Despite the abundance of other autosomal recessive neuromuscular diseases due to relatively high consanguinity in Mali,10 only 1 case of SMA has been clinically diagnosed in the country (unpublished data). Given the low incidence of SMA in Mali, we hypothesized that the SMA carrier frequency in this country is low. Here we show that in Malian and other sub‐Saharan African populations, SMN1 copy numbers are higher than in Europeans and Asians. We also explore possible explanations for SMN copy number variation in Mali, and investigate relationships between SMN copy number and SMN mRNA and protein levels.

Subjects and Methods

Sampling of Healthy Controls and DNA Extraction

Protocols were approved by the neurosciences institutional review board (IRB) at the National Institutes of Health (NIH), and the Ethical Committee at the Faculty of Medicine and Odontostomatology (FMOS), University of Bamako. All participants provided written informed consent.

Healthy adult FMOS students of Malian descent and nationality were eligible for the study. In a pilot study we collected blood samples from 40 donors at the NIH Blood Bank and 30 students at the FMOS. In addition, we used 15 samples collected from healthy controls for a previous NIH study.11 We subsequently recruited another 671 students at the FMOS. Genomic DNA was extracted from whole blood at the NIH and from buffy coats at the FMOS using the Gentra Puregene blood kit (Qiagen, Gaithersburg, MD). DNA samples were shipped to the NIH, and aliquots were shipped to Integrated Genetics (Westborough, MA) for SMN1 copy number determination.

We also obtained DNA samples from healthy controls of Luhya (Kenya, n = 120) and Yoruba (Nigeria, n = 120) ethnicities from the Coriell Institute (Camden, NJ).

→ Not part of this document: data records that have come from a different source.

Lemma C9_getFullPkgName_total_witness :
  is_Some (index (SplitList (GOPATH Demo.world))
             (Z.of_nat (List.length (SplitList (GOPATH Demo.world))) - 1))
  /\ exists s',
       (exists pkg,
          getFullPkgName Demo.world Demo.main_go Demo.start = Done (pkg, None) s')
       \/ (exists err,
             getFullPkgName Demo.world Demo.main_go Demo.start
             = Done (EmptyString, Some err) s').
Proof.
  apply (proj1 (C9_getFullPkgName_total Demo.world Demo.main_go Demo.start)).
  vm_compute. discriminate.
Defined.

Lemma C5_buildFileMap_index_witness :
  exists pre short,
    "a/b.c.f" = pre +:+ "." +:+ short
    /\ Contains short "." = false
    /\ addEntry {[ "f" := ["p0"] ]} (serial.mkCallGraph "a/b.c.f" "p1" [])
       = <[short := default [] (({[ "f" := ["p0"] ]} : gmap string (list string))
                                  !! short) ++ ["p1"]]> {[ "f" := ["p0"] ]}.
Proof.
  apply (proj1 (proj2 (proj2 (C5_buildFileMap_index NewUnusedFunctionFinder)))
           {[ "f" := ["p0"] ]} (serial.mkCallGraph "a/b.c.f" "p1" [])).
  reflexivity.
Defined.

(** * Further properties of the package *)

(** ** More on strings *)

Lemma append_length (a b : string) :
  String.length (a +:+ b) = String.length a + String.length b.
Proof.
  induction a as [|x a IH]; [reflexivity|].
  change (S (String.length (a +:+ b)) = S (String.length a + String.length b)).
  now rewrite IH.
Qed.

Lemma append_inj_l (a b c : string) : a +:+ c = b +:+ c -> a = b.
Proof.
  revert b. induction a as [|x a IH]; intros b H.
  - destruct b as [|y b]; [reflexivity|].
    apply (f_equal String.length) in H. rewrite !append_length in H.
    change (String.length (String y b)) with (S (String.length b)) in H.
    change (String.length EmptyString) with 0 in H. lia.
  - destruct b as [|y b].
    + apply (f_equal String.length) in H. rewrite !append_length in H.
      change (String.length (String x a)) with (S (String.length a)) in H.
      change (String.length EmptyString) with 0 in H. lia.
    + change (String x (a +:+ c) = String y (b +:+ c)) in H.
      injection H as -> H. f_equal. now apply IH.
Qed.

Lemma string_drop_append (p t : string) : string_drop (String.length p) (p +:+ t) = t.
Proof. induction p as [|x p IH]; cbn; [now destruct t | exact IH]. Qed.

Lemma string_drop_split (n : nat) (s : string) :
  n <= String.length s ->
  exists pre, s = pre +:+ string_drop n s /\ String.length pre = n.
Proof.
  revert s. induction n as [|n IH]; intros s Hn.
  - exists EmptyString. split; [now destruct s | reflexivity].
  - destruct s as [|x s]; [cbn in Hn; lia|].
    destruct (IH s) as [pre [Hs Hl]]; [cbn in Hn; lia|].
    exists (String x pre). split; [|cbn; now rewrite Hl].
    cbn [string_drop].
    change (String x s = String x (pre +:+ string_drop n s)). now rewrite <- Hs.
Qed.

(** [strings.HasSuffix] decides "ends with". *)
Lemma HasSuffix_true (s suffix : string) :
  HasSuffix s suffix = true <-> exists stem, s = stem +:+ suffix.
Proof.
  unfold HasSuffix. rewrite andb_true_iff, Nat.leb_le, String.eqb_eq. split.
  - intros [Hl Hd].
    destruct (string_drop_split (String.length s - String.length suffix) s)
      as [pre [Hs _]]; [lia|].
    exists pre. now rewrite Hd in Hs.
  - intros [stem ->]. rewrite append_length. split; [lia|].
    replace (String.length stem + String.length suffix - String.length suffix)
      with (String.length stem) by lia.
    apply string_drop_append.
Qed.

(** [strings.TrimPrefix] removes the prefix it is given. *)
Lemma TrimPrefix_append (p t : string) : TrimPrefix (p +:+ t) p = t.
Proof.
  unfold TrimPrefix.
  assert (H : HasPrefix (p +:+ t) p = true) by (apply HasPrefix_true; eauto).
  rewrite H. apply string_drop_append.
Qed.

Lemma append_cons (x : ascii) (a b : string) : String x a +:+ b = String x (a +:+ b).
Proof. reflexivity. Qed.

Lemma append_nil_l (b : string) : EmptyString +:+ b = b.
Proof. reflexivity. Qed.

Lemma free_of_cons (c x : ascii) (s : string) :
  free_of c (String x s) = negb (Ascii.eqb x c) && free_of c s.
Proof. reflexivity. Qed.

Lemma free_of_append_cons (c : ascii) (a b : string) :
  free_of c (a +:+ String c b) = false.
Proof.
  induction a as [|x a IH].
  - now rewrite append_nil_l, free_of_cons, Ascii.eqb_refl.
  - rewrite append_cons, free_of_cons, IH. apply andb_false_r.
Qed.

(** A string is cut at the first occurrence of a byte in one way only. *)
Lemma first_byte_split (c : ascii) (a1 a2 r1 r2 : string) :
  free_of c a1 = true -> free_of c a2 = true ->
  a1 +:+ String c r1 = a2 +:+ String c r2 -> a1 = a2 /\ r1 = r2.
Proof.
  revert a2. induction a1 as [|x a1 IH]; intros a2 H1 H2 E.
  - destruct a2 as [|y a2].
    + rewrite !append_nil_l in E. injection E as ->. auto.
    + rewrite append_nil_l, append_cons in E. injection E as <- _.
      rewrite free_of_cons, Ascii.eqb_refl in H2. discriminate.
  - destruct a2 as [|y a2].
    + rewrite append_nil_l, append_cons in E. injection E as -> _.
      rewrite free_of_cons, Ascii.eqb_refl in H1. discriminate.
    + rewrite !append_cons in E. injection E as -> E.
      rewrite free_of_cons in H1, H2.
      apply andb_true_iff in H1, H2. destruct H1 as [_ H1], H2 as [_ H2].
      destruct (IH a2 H1 H2 E) as [-> ->]. auto.
Qed.

(** ** Rendering a finding *)

(** X1: the rendering of [UnusedThing.String] tells two findings apart as
    soon as their names hold no space, as the names of Go functions do. *)
Theorem String_injective_on_identifiers (a b : UnusedThing) :
  free_of " "%char (Name a) = true ->
  free_of " "%char (Name b) = true ->
  UnusedThing_String a = UnusedThing_String b -> a = b.
Proof.
  destruct a as [n1 f1], b as [n2 f2]. unfold UnusedThing_String. cbn.
  intros H1 H2 E.
  destruct (String.eqb_spec f1 EmptyString) as [->|Hf1];
    destruct (String.eqb_spec f2 EmptyString) as [->|Hf2]; cbn in E.
  - now rewrite E.
  - rewrite E in H1.
    change (n2 +:+ " in '" +:+ f2 +:+ "'")
      with (n2 +:+ String " "%char ("in '" +:+ f2 +:+ "'")) in H1.
    rewrite free_of_append_cons in H1. discriminate.
  - rewrite <- E in H2.
    change (n1 +:+ " in '" +:+ f1 +:+ "'")
      with (n1 +:+ String " "%char ("in '" +:+ f1 +:+ "'")) in H2.
    rewrite free_of_append_cons in H2. discriminate.
  - change (n1 +:+ String " "%char ("in '" +:+ f1 +:+ "'")
            = n2 +:+ String " "%char ("in '" +:+ f2 +:+ "'")) in E.
    destruct (first_byte_split _ _ _ _ _ H1 H2 E) as [-> Er].
    change (String "i" (String "n" (String " " (String "'" (f1 +:+ "'"))))
            = String "i" (String "n" (String " " (String "'" (f2 +:+ "'")))))
      in Er.
    injection Er as Er. apply append_inj_l in Er. now rewrite Er.
Qed.

Lemma String_injective_on_identifiers_witness :
  mkUnusedThing "zeta" Demo.main_go = mkUnusedThing "zeta" Demo.main_go.
Proof.
  apply (String_injective_on_identifiers
           (mkUnusedThing "zeta" Demo.main_go) (mkUnusedThing "zeta" Demo.main_go));
    reflexivity.
Defined.

(** Without the condition on the names two findings can read the same. *)
Example String_collision :
  UnusedThing_String (mkUnusedThing "a" "b")
  = UnusedThing_String (mkUnusedThing "a in 'b'" EmptyString).
Proof. reflexivity. Qed.

(** ** [isNotStandardLibrary] *)

Lemma ContainsRune_Contains (s : string) (r : ascii) :
  ContainsRune s r = Contains s (String r EmptyString).
Proof.
  induction s as [|a s IH]; [reflexivity|].
  change (Contains (String a s) (String r EmptyString))
    with ((if Ascii.eqb r a then true else false)
          || Contains s (String r EmptyString)).
  change (ContainsRune (String a s) r)
    with (if Ascii.eqb a r then true else ContainsRune s r).
  rewrite IH, (Ascii.eqb_sym a r). now destruct (Ascii.eqb r a).
Qed.

(** X2: [isNotStandardLibrary] accepts exactly the package paths that hold a
    dot somewhere, which are also exactly the names for which
    [strings.LastIndex(name, ".")] finds a separator. *)
Theorem isNotStandardLibrary_dot (pkg : string) :
  (isNotStandardLibrary pkg = true <-> substring_of "." pkg)
  /\ (isNotStandardLibrary pkg = false <-> LastIndex pkg "." = (-1)%Z).
Proof.
  unfold isNotStandardLibrary. rewrite ContainsRune_Contains. split.
  - apply Contains_true.
  - destruct (LastIndex_dot pkg) as [[Hr Hc] | [Hr [pre [Hs Hc]]]].
    + rewrite Hr, Hc. tauto.
    + assert (Contains pkg "." = true) by (apply Contains_true; red; eauto).
      split; [congruence | lia].
Qed.

(** ** [canReadSourceFile] *)

(** X3: [canReadSourceFile] answers true exactly for the paths that end in
    ".go" and that the ignore filter, when set, does not occur in; a true
    answer leaves the state alone, and a false one writes at most the
    "Ignoring path" line. *)
Theorem canReadSourceFile_decides (filename : string) (s : State) :
  exists b s',
    canReadSourceFile filename s = Done b s'
    /\ (b = true
        <-> (Ignore (finder s) = EmptyString
             \/ ~ substring_of (Ignore (finder s)) filename)
            /\ exists stem, filename = stem +:+ ".go")
    /\ (b = true -> s' = s)
    /\ trace s' = trace s
    /\ funcs (finder s') = funcs (finder s)
    /\ pkgs (finder s') = pkgs (finder s)
    /\ (LogWriter (finder s') = LogWriter (finder s)
        \/ LogWriter (finder s') = LogWriter (finder s) ++ [LIgnoringPath filename]).
Proof.
  destruct s as [[cg ig v ia lw cj id eo sm fb pk fu nf] tr].
  unfold canReadSourceFile, bind, getFinder, Logf, modifyFinder, ret.
  cbn [finder trace Ignore Verbose funcs pkgs LogWriter].
  pose proof (HasSuffix_true filename ".go") as HS.
  pose proof (Contains_true filename ig) as HC.
  destruct (String.eqb_spec ig EmptyString) as [->|Hig]; cbn [negb andb].
  - destruct (HasSuffix filename ".go"); cbn [negb]; eexists _, _;
      (split; [reflexivity|]); cbn [finder trace Ignore Verbose funcs pkgs LogWriter];
      intuition congruence.
  - destruct (Contains filename ig).
    + destruct v; eexists _, _; (split; [reflexivity|]);
        cbn [finder trace Ignore Verbose funcs pkgs LogWriter set_LogWriter];
        intuition congruence.
    + destruct (HasSuffix filename ".go"); cbn [negb]; eexists _, _;
        (split; [reflexivity|]); cbn [finder trace Ignore Verbose funcs pkgs LogWriter];
        intuition congruence.
Qed.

Quantification of SMN Copy Number

SMN1 and SMN2 copy numbers were quantified in 628 and 613 of the 671 Malian samples, respectively. SMN1 copy number was quantified in 542 of the samples at Integrated Genetics and an additional 86 samples at the NIH. SMN2 copy numbers were quantified in all 613 samples at the NIH. The copy number determinations were done by quantitative real‐time polymerase chain reaction (qPCR) technique based on Taqman technology (Life Technologies, Carlsbad, CA; Roche Molecular Systems, Pleasanton, CA).9 The same methods were used at the NIH to quantify SMN1 and SMN2 copy numbers in the Nigerian and Kenyan samples. Primers and methods for the SMN copy number estimation were previously published.11

Identification of SMN Hybrid Genes

We amplified SMN from intron 6 to exon 8 by PCR from genomic DNA using previously reported primers and conditions13 (12 NIH samples and 20 Malian samples with ≥3 SMN1 copies). We then used the TA cloning kit (Life Technologies) to subclone 15 to 20 colonies per sample. PCR products from each clone were subsequently digested by DdeI and EcoRV. Tris‐borate‐EDTA gel electrophoresis was done as published.13

PCR products for each clone were also sequenced at the National Institute of Neurologic Disorders and Stroke DNA sequencing facility. Sequences were analyzed based on the 5 known nucleotide differences between SMN1 and SMN2 intron 6 to exon 8.14 SMN hybrids were identified by the association of exon 7 from SMN1 and exon 8 from SMN2, or vice versa. To validate results, we amplified and sequenced SMN intron 6 to exon 8 in 18 Nigerian samples (11 with 3–4 copies of SMN1 and 7 with 2 copies of SMN1) and 10 NIH and 10 Malian samples known to lack SMN2 (16 colonies per sample).

SMN1 Copy Number and Malaria Susceptibility

We obtained 1,204 genomic DNA samples from a cohort of children aged 6 months to 17 years in the village of Kenieroba, Mali. This cohort was followed through 4 complete transmission seasons (2008–2011) to record the frequency and severity of all Plasmodium falciparum malaria episodes (Lopera‐Mesa et al, in preparation). We quantified SMN1 copy number in the samples by qPCR using SYBR Green I dye (Life Technologies). We performed a Poisson regression on malaria episodes using SMN1 copy number and other variables known or suspected to influence malaria incidence and parasite density. The cohort study was also approved by the Ethical Committee at FMOS and by the IRB at the National Institute of Allergy and Infectious Diseases. Parents or guardians of the children provided written informed consent.

SMN1 Copy Number and Gene Duplication at the SMA Locus

We performed a real‐time SYBR Green I dye–based qPCR assay using primers15 to quantify the copy numbers of SMN1 exon 7, SMN2 exon 7, and the SMN1‐neighboring genes NAIP (neuronal apoptosis inhibitory protein) exon 5 and H4F5t exon 2 in 200 Malian DNA samples. Three Tunisian DNA samples with known copy number were used as controls.15 We compared the copy numbers of SMN1 exon 7 and the other genes to assess duplication at the SMA locus, using the Pearson chi‐square test and p < 0.05 to indicate a significant difference.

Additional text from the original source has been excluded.